(THE TASK):
Repeat every record exactly.

(DATASET CONTENT):
____________________
(** * mqAudio: McAulay-Quatieri peak detection, partial tracking and synthesis

    A shallow embedding of [src/js/app/mqAudio.js] and the properties of its
    three exported functions [detectPeaks], [trackPartials] and [synthesize].

    Numbers.  A JavaScript number is an IEEE 754 double.  A finite double is
    a rational number, and the model holds it as one ([Q]); the result of an
    arithmetic operation is the exact result rounded to the nearest double,
    ties to even ([round64]).  The synthesizer, whose arithmetic can leave
    the finite numbers (an overflow, an empty maximum that is -Infinity, 0/0
    that is NaN), works on [num], the finite numbers extended with NaN and
    the two infinities.  The sign of a zero is not kept.

    Library.  The source calls lodash 2.x ([_.pull], [_.last (array, n)],
    chainable [max]); each helper it uses is transcribed below from that
    library's code, next to the place that calls it. *)

From Stdlib Require Import List Arith Bool ZArith QArith Qabs Qround Qpower.
From Stdlib Require Import Floats Lia Lqa.
From Stdlib Require Import Sorted Permutation.
Import ListNotations.

Local Open Scope Q_scope.

(** ** Comparisons of numbers as the source writes them *)

(** [a <= b] *)
Definition Qleb (a b : Q) : bool := Qle_bool a b.

(** [a < b] *)
Definition Qltb (a b : Q) : bool := negb (Qle_bool b a).

(** [a > b] *)
Definition Qgtb (a b : Q) : bool := Qltb b a.

(** [a == b] on two numbers *)
Definition Qeqb (a b : Q) : bool := Qeq_bool a b.

(** ** Double-precision arithmetic *)

(** [2^z] *)
Definition pow2 (z : Z) : Q := 2 ^ z.

(** The exponent of a positive number: [2^e <= a < 2^(e+1)]. *)
Definition floorLog2 (a : Q) : Z :=
  let e0 := (Z.log2 (Qnum a) - Z.log2 (Zpos (Qden a)))%Z in
  if Qltb a (pow2 e0) then (e0 - 1)%Z else e0.

(** The integer nearest to [x]; of two equally near, the even one. *)
Definition nearestEven (x : Q) : Z :=
  let f := Qfloor x in
  match Qcompare (x - inject_Z f) (1 # 2) with
  | Lt => f
  | Gt => (f + 1)%Z
  | Eq => if Z.even f then f else (f + 1)%Z
  end.

(** The exponent of the last place of the doubles around [a]: 53 significant
    bits, and no exponent below -1074 (the subnormal numbers). *)
Definition ulpExponent (a : Q) : Z := Z.max (floorLog2 a - 52) (-1074).

Definition roundPos (a : Q) : Q :=
  let u := ulpExponent a in
  inject_Z (nearestEven (a / pow2 u)) * pow2 u.

(** The double nearest to [q], ties to even, were the exponent unbounded
    above; [toDouble] below adds the overflow. *)
Definition round64 (q : Q) : Q :=
  if Qltb q 0 then - roundPos (- q) else roundPos q.

(** [a - b], [a * b] and [a / b] on two finite doubles, where the result is
    only compared or cannot overflow.  The tracker subtracts frequencies
    and compares the magnitude of the difference, with the radius and with
    other differences that are within the radius: a difference beyond the
    largest double, Infinity in the source, is here the number it rounds
    to, which every such comparison treats alike ([absDifference_radius],
    [absDifference_less]).  In [detectPeaks] neither the quotient nor the
    product overflows ([detectPeaks_in_range]). *)
Definition sub64 (a b : Q) : Q := round64 (a - b).

Definition mul64 (a b : Q) : Q := round64 (a * b).

Definition div64 (a b : Q) : Q := round64 (a / b).

(** ** The helpers of lodash that [findCandidateIndex] calls *)

(** [var matchingThreshold = 200;] *)
Definition matchingThreshold : Q := 200.

(** [_.sortedIndex (array, value)]: lodash's binary search

      while (low < high) {
        var mid = (low + high) >>> 1;
        (array[mid] < value) ? low = mid + 1 : high = mid;
      }
      return low;

    The interval [high - low] shrinks at every turn, so [length array] turns
    are enough ([sortedIndex_loop_fuel]). *)
Fixpoint sortedIndex_loop (fuel : nat) (array : list Q) (value : Q)
    (low high : nat) : nat :=
  match fuel with
  | O => low
  | S fuel' =>
      if (low <? high)%nat then
        let mid := Nat.div2 (low + high) in
        if Qltb (nth mid array 0) value
        then sortedIndex_loop fuel' array value (mid + 1) high
        else sortedIndex_loop fuel' array value low mid
      else low
  end.

Definition sortedIndex (array : list Q) (value : Q) : nat :=
  sortedIndex_loop (length array) array value 0 (length array).

(** [_.min (collection, callback)]:

      var computed = Infinity, result = computed;
      forEach (collection, function (value) {
        var current = callback (value);
        if (current < computed) { computed = current; result = value; }
      });
      return result;

    [min_loop] is the loop once [computed] is a number.  The first candidate
    [findCandidateIndex] pushes is within the radius ([candidatesOf_head]),
    so its [current] is below Infinity and always sets [computed]; on an
    empty collection the result stays Infinity ([None]). *)
Fixpoint min_loop (callback : nat -> Q) (collection : list nat)
    (computed : Q) (result : nat) : nat :=
  match collection with
  | [] => result
  | value :: rest =>
      let current := callback value in
      if Qltb current computed
      then min_loop callback rest current value
      else min_loop callback rest computed result
  end.

Definition lodash_min (collection : list nat) (callback : nat -> Q)
    : option nat :=
  match collection with
  | [] => None
  | value :: rest => Some (min_loop callback rest (callback value) value)
  end.

(** ** findCandidateIndex *)

(** [abs (nextPeaks[i] - curPeak) <= matchingThreshold] *)
Definition withinThreshold (curPeak : Q) (nextPeaks : list Q) (i : nat) : bool :=
  Qleb (Qabs (sub64 (nth i nextPeaks 0) curPeak)) matchingThreshold.

(** The array [candidates] after the three [if]s.  The third one tests
    [nextPeaks[m]], as the source does, and pushes [m+1]. *)
Definition candidatesOf (curPeak : Q) (nextPeaks : list Q) : list nat :=
  let m := sortedIndex nextPeaks curPeak in
  (if (m <? length nextPeaks)%nat && withinThreshold curPeak nextPeaks m
   then [m] else [])
  ++ (if (0 <? m)%nat && withinThreshold curPeak nextPeaks (m - 1)
      then [(m - 1)%nat] else [])
  ++ (if (m + 1 <? length nextPeaks)%nat && withinThreshold curPeak nextPeaks m
      then [(m + 1)%nat] else []).

(** [null] is [None]. *)
Definition findCandidateIndex (curPeak : Q) (nextPeaks : list Q) : option nat :=
  let candidates := candidatesOf curPeak nextPeaks in
  if (length candidates =? 0)%nat then None
  else lodash_min candidates
         (fun val => Qabs (sub64 (nth val nextPeaks 0) curPeak)).

(** ** Peaks and tracks *)

(** Which object a peak is.  [_.pull] compares peaks with [===], that is by
    identity and not by their fields, so the model names objects.  An object
    the caller built is [Given n]; the literal [detectPeaks] builds for bin
    [bin] of frame [frame] is [AtBin frame bin]; the zero-amplitude literals
    of [trackPartials] are [Synth]: they are only ever appended to a track,
    and no identity test reaches them. *)
Inductive Ident : Type :=
| Given (n : nat)
| AtBin (frame bin : nat)
| Synth.

(** [Peak = { freq:frequency, amp:magnitude }] *)
Record Peak : Type := mkPeak { ident : Ident; freq : Q; amp : Q }.

(** [Track = { birth:frameNumber, peaks:ArrayOfPeaks }] *)
Record Track : Type := mkTrack { birth : nat; peaks : list Peak }.

Definition Ident_eqb (a b : Ident) : bool :=
  match a, b with
  | Given n, Given n' => (n =? n')%nat
  | AtBin f i, AtBin f' i' => (f =? f')%nat && (i =? i')%nat
  | Synth, Synth => true
  | _, _ => false
  end.

(** [a === b] on two peak objects *)
Definition sameObject (a b : Peak) : bool := Ident_eqb (ident a) (ident b).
____________________
(RESULT OF THIS TASK):
(** * mqAudio: McAulay-Quatieri peak detection, partial tracking and synthesis

    A shallow embedding of [src/js/app/mqAudio.js] and the properties of its
    three exported functions [detectPeaks], [trackPartials] and [synthesize].

    Numbers.  A JavaScript number is an IEEE 754 double.  A finite double is
    a rational number, and the model holds it as one ([Q]); the result of an
    arithmetic operation is the exact result rounded to the nearest double,
    ties to even ([round64]).  The synthesizer, whose arithmetic can leave
    the finite numbers (an overflow, an empty maximum that is -Infinity, 0/0
    that is NaN), works on [num], the finite numbers extended with NaN and
    the two infinities.  The sign of a zero is not kept.

    Library.  The source calls lodash 2.x ([_.pull], [_.last (array, n)],
    chainable [max]); each helper it uses is transcribed below from that
    library's code, next to the place that calls it. *)

From Stdlib Require Import List Arith Bool ZArith QArith Qabs Qround Qpower.
From Stdlib Require Import Floats Lia Lqa.
From Stdlib Require Import Sorted Permutation.
Import ListNotations.

Local Open Scope Q_scope.

(** ** Comparisons of numbers as the source writes them *)

(** [a <= b] *)
Definition Qleb (a b : Q) : bool := Qle_bool a b.

(** [a < b] *)
Definition Qltb (a b : Q) : bool := negb (Qle_bool b a).

(** [a > b] *)
Definition Qgtb (a b : Q) : bool := Qltb b a.

(** [a == b] on two numbers *)
Definition Qeqb (a b : Q) : bool := Qeq_bool a b.

(** ** Double-precision arithmetic *)

(** [2^z] *)
Definition pow2 (z : Z) : Q := 2 ^ z.

(** The exponent of a positive number: [2^e <= a < 2^(e+1)]. *)
Definition floorLog2 (a : Q) : Z :=
  let e0 := (Z.log2 (Qnum a) - Z.log2 (Zpos (Qden a)))%Z in
  if Qltb a (pow2 e0) then (e0 - 1)%Z else e0.

(** The integer nearest to [x]; of two equally near, the even one. *)
Definition nearestEven (x : Q) : Z :=
  let f := Qfloor x in
  match Qcompare (x - inject_Z f) (1 # 2) with
  | Lt => f
  | Gt => (f + 1)%Z
  | Eq => if Z.even f then f else (f + 1)%Z
  end.

(** The exponent of the last place of the doubles around [a]: 53 significant
    bits, and no exponent below -1074 (the subnormal numbers). *)
Definition ulpExponent (a : Q) : Z := Z.max (floorLog2 a - 52) (-1074).

Definition roundPos (a : Q) : Q :=
  let u := ulpExponent a in
  inject_Z (nearestEven (a / pow2 u)) * pow2 u.

(** The double nearest to [q], ties to even, were the exponent unbounded
    above; [toDouble] below adds the overflow. *)
Definition round64 (q : Q) : Q :=
  if Qltb q 0 then - roundPos (- q) else roundPos q.

(** [a - b], [a * b] and [a / b] on two finite doubles, where the result is
    only compared or cannot overflow.  The tracker subtracts frequencies
    and compares the magnitude of the difference, with the radius and with
    other differences that are within the radius: a difference beyond the
    largest double, Infinity in the source, is here the number it rounds
    to, which every such comparison treats alike ([absDifference_radius],
    [absDifference_less]).  In [detectPeaks] neither the quotient nor the
    product overflows ([detectPeaks_in_range]). *)
Definition sub64 (a b : Q) : Q := round64 (a - b).

Definition mul64 (a b : Q) : Q := round64 (a * b).

Definition div64 (a b : Q) : Q := round64 (a / b).

(** ** The helpers of lodash that [findCandidateIndex] calls *)

(** [var matchingThreshold = 200;] *)
Definition matchingThreshold : Q := 200.

(** [_.sortedIndex (array, value)]: lodash's binary search

      while (low < high) {
        var mid = (low + high) >>> 1;
        (array[mid] < value) ? low = mid + 1 : high = mid;
      }
      return low;

    The interval [high - low] shrinks at every turn, so [length array] turns
    are enough ([sortedIndex_loop_fuel]). *)
Fixpoint sortedIndex_loop (fuel : nat) (array : list Q) (value : Q)
    (low high : nat) : nat :=
  match fuel with
  | O => low
  | S fuel' =>
      if (low <? high)%nat then
        let mid := Nat.div2 (low + high) in
        if Qltb (nth mid array 0) value
        then sortedIndex_loop fuel' array value (mid + 1) high
        else sortedIndex_loop fuel' array value low mid
      else low
  end.

Definition sortedIndex (array : list Q) (value : Q) : nat :=
  sortedIndex_loop (length array) array value 0 (length array).

(** [_.min (collection, callback)]:

      var computed = Infinity, result = computed;
      forEach (collection, function (value) {
        var current = callback (value);
        if (current < computed) { computed = current; result = value; }
      });
      return result;

    [min_loop] is the loop once [computed] is a number.  The first candidate
    [findCandidateIndex] pushes is within the radius ([candidatesOf_head]),
    so its [current] is below Infinity and always sets [computed]; on an
    empty collection the result stays Infinity ([None]). *)
Fixpoint min_loop (callback : nat -> Q) (collection : list nat)
    (computed : Q) (result : nat) : nat :=
  match collection with
  | [] => result
  | value :: rest =>
      let current := callback value in
      if Qltb current computed
      then min_loop callback rest current value
      else min_loop callback rest computed result
  end.

Definition lodash_min (collection : list nat) (callback : nat -> Q)
    : option nat :=
  match collection with
  | [] => None
  | value :: rest => Some (min_loop callback rest (callback value) value)
  end.

(** ** findCandidateIndex *)

(** [abs (nextPeaks[i] - curPeak) <= matchingThreshold] *)
Definition withinThreshold (curPeak : Q) (nextPeaks : list Q) (i : nat) : bool :=
  Qleb (Qabs (sub64 (nth i nextPeaks 0) curPeak)) matchingThreshold.

(** The array [candidates] after the three [if]s.  The third one tests
    [nextPeaks[m]], as the source does, and pushes [m+1]. *)
Definition candidatesOf (curPeak : Q) (nextPeaks : list Q) : list nat :=
  let m := sortedIndex nextPeaks curPeak in
  (if (m <? length nextPeaks)%nat && withinThreshold curPeak nextPeaks m
   then [m] else [])
  ++ (if (0 <? m)%nat && withinThreshold curPeak nextPeaks (m - 1)
      then [(m - 1)%nat] else [])
  ++ (if (m + 1 <? length nextPeaks)%nat && withinThreshold curPeak nextPeaks m
      then [(m + 1)%nat] else []).

(** [null] is [None]. *)
Definition findCandidateIndex (curPeak : Q) (nextPeaks : list Q) : option nat :=
  let candidates := candidatesOf curPeak nextPeaks in
  if (length candidates =? 0)%nat then None
  else lodash_min candidates
         (fun val => Qabs (sub64 (nth val nextPeaks 0) curPeak)).

(** ** Peaks and tracks *)

(** Which object a peak is.  [_.pull] compares peaks with [===], that is by
    identity and not by their fields, so the model names objects.  An object
    the caller built is [Given n]; the literal [detectPeaks] builds for bin
    [bin] of frame [frame] is [AtBin frame bin]; the zero-amplitude literals
    of [trackPartials] are [Synth]: they are only ever appended to a track,
    and no identity test reaches them. *)
Inductive Ident : Type :=
| Given (n : nat)
| AtBin (frame bin : nat)
| Synth.

(** [Peak = { freq:frequency, amp:magnitude }] *)
Record Peak : Type := mkPeak { ident : Ident; freq : Q; amp : Q }.

(** [Track = { birth:frameNumber, peaks:ArrayOfPeaks }] *)
Record Track : Type := mkTrack { birth : nat; peaks : list Peak }.

Definition Ident_eqb (a b : Ident) : bool :=
  match a, b with
  | Given n, Given n' => (n =? n')%nat
  | AtBin f i, AtBin f' i' => (f =? f')%nat && (i =? i')%nat
  | Synth, Synth => true
  | _, _ => false
  end.

(** [a === b] on two peak objects *)
Definition sameObject (a b : Peak) : bool := Ident_eqb (ident a) (ident b).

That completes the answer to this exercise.